There are two more installments in this series.
But, if I may, please understand that I am aware that there is more to our industry than "Trevor Pott and people who think like Trevor Pott." I absolutely won't be using Docker until it has things like FT, HA and vMotion...but I am largely a keeper of "legacy" workloads. Traditional applications; not the sort that are optimized for, for example, cloud computing.
Those with money - startups with VC funding, governments and enterprises - absolutely are rewriting extant applications to take advantage of "cloud" technologies. These recodes translate almost directly to being "good for Docker". Also, a huge chunk of all new application development follows that model.

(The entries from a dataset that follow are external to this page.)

(* ===== verification/TimeScale.v ===== *)
(** The ticks and tick labels of d3-scale 2.2's [scaleUtc], which the time
    axis of src/main.js uses (lines 65-73: [d3.axisBottom(x).ticks(width /
    80)] on [x = d3.scaleUtc()]): [tickInterval] picks an interval of
    d3-time from the table [tickIntervals] by the domain's extent divided
    by the count, [scale.ticks] takes its [range] over the domain, and the
    multi-scale [tickFormat] prints each tick with the d3-time-format 2
    [utcFormat] of the coarsest unit it is not a boundary of.

    [D3ScaleTime] holds the definitions; [D3ScaleTimeFacts] proves that
    every interval [tickInterval] returns satisfies the interval laws, so
    the ticks are the interval's boundaries in the domain, increasing. *)

From Stdlib Require Import QArith Qround Qabs Lqa ZArith String Ascii List Bool Lia Sorted.
From S2P Require Import Prelude JsNum NumParse D3Array Ticks JsDate Time.
Import ListNotations.
Local Open Scope Z_scope.

Module D3TimeFormat.
Import JsDate NumberToString.
Local Open Scope string_scope.

(** The en-US locale of d3-time-format 2. *)
Definition periods : list string := ["AM"; "PM"].
Definition days : list string := ["Sunday"; "Monday"; "Tuesday"; "Wednesday"; "Thursday"; "Friday"; "Saturday"].
Definition shortDays : list string := ["Sun"; "Mon"; "Tue"; "Wed"; "Thu"; "Fri"; "Sat"].
Definition months : list string :=
  ["January"; "February"; "March"; "April"; "May"; "June"; "July"; "August"; "September";
   "October"; "November"; "December"].
Definition shortMonths : list string :=
  ["Jan"; "Feb"; "Mar"; "Apr"; "May"; "Jun"; "Jul"; "Aug"; "Sep"; "Oct"; "Nov"; "Dec"].

Definition at_index (l : list string) (z : Z) : string := nth (Z.to_nat z) l "".

Fixpoint repeat_string (n : nat) (s : string) : string :=
  match n with O => "" | S k => s ++ repeat_string k s end.

(** [pad(value, fill, width)]: the sign, then [width - length] copies of
    [fill] before the digits of [|value|] ([new Array(width - length +
    1).join(fill)]). *)
Definition pad (value : Z) (fill : string) (width : nat) : string :=
  let sign := if Z.ltb value 0 then "-" else "" in
  let digits := Z_to_string (Z.abs value) in
  let len := String.length digits in
  sign ++ (if Nat.ltb len width then repeat_string (width - len) fill ++ digits else digits).

(** [pads = {"-": "", "_": " ", "0": "0"}] *)
Definition pad_modifier (c : ascii) : option string :=
  if Ascii.eqb c "-" then Some ""
  else if Ascii.eqb c "_" then Some " "
  else if Ascii.eqb c "0" then Some "0"
  else None.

In the old world of the sorts of "legacy" applications that I herd - back when applications were applications, not "apps" - you would have a few components to worry about: file storage, database, the application itself and the client. Eventually "the application itself" and "the client" became more or less one thing as things went to web-based applications. But we still had these three things that absolutely had to be up 100% of the time. Both scale up and scale out were (and remain, for us legacy herders,) A Great Big Bitch Of A Problem.
"Redundancy" comes from VMs, or from NonStop servers. The database isn't allowed to go down. Clusters only work if your database app supports it, and you usually have to convince the vendor (who may not even exist anymore) to recode some chunk of the app/database. If the devs that are left even know how to do that!
Modern "apps" are totally different. They're built from the start to be able to scale out and up. It can collapse down to one core copy of the DB/Files/App or scale out to thousands.
In a modern app, you only need to keep the master copy safe. Everything else can spawn some unlimited number of copies as needed.
In Theory. Truth is, doing so in practice is still A Bitch, but it's not quite A Great Big Bitch.
Then along comes Docker. Docker makes the "scale out" part of the modern apps thing Creepy Meerkat Simples. That's grand. So if you want to run Netflix-class infrastructure, you can basically put your core stuff on a NonStop server, then spawn unlimited Docker instances out on a bunch of cheap metal. AMD SeaMicro, HP Moonshot or Supermicro MicroCloud, anyone?
Voila: a use case for the next generation, albeit not one that I will myself be using any time soon. And - just by the by - it's a use case worth hundreds of billions of dollars. Mind you, so is keeping those legacy workloads running.
Our industry is diverse. And Docker has added to the choices before us. It is only one tool in the toolbox. It is kinda odd and non-standard to us old fogies...
...but I promise you, it will be the #2 Philips Screwdriver of the generation that's just cutting their teeth today.
Edit: let me add that the above should read containerization will be a multi-billion-dollar industry. Whether or not Docker, specifically wins this war is as yet undetermined. That said, containerization's time has come.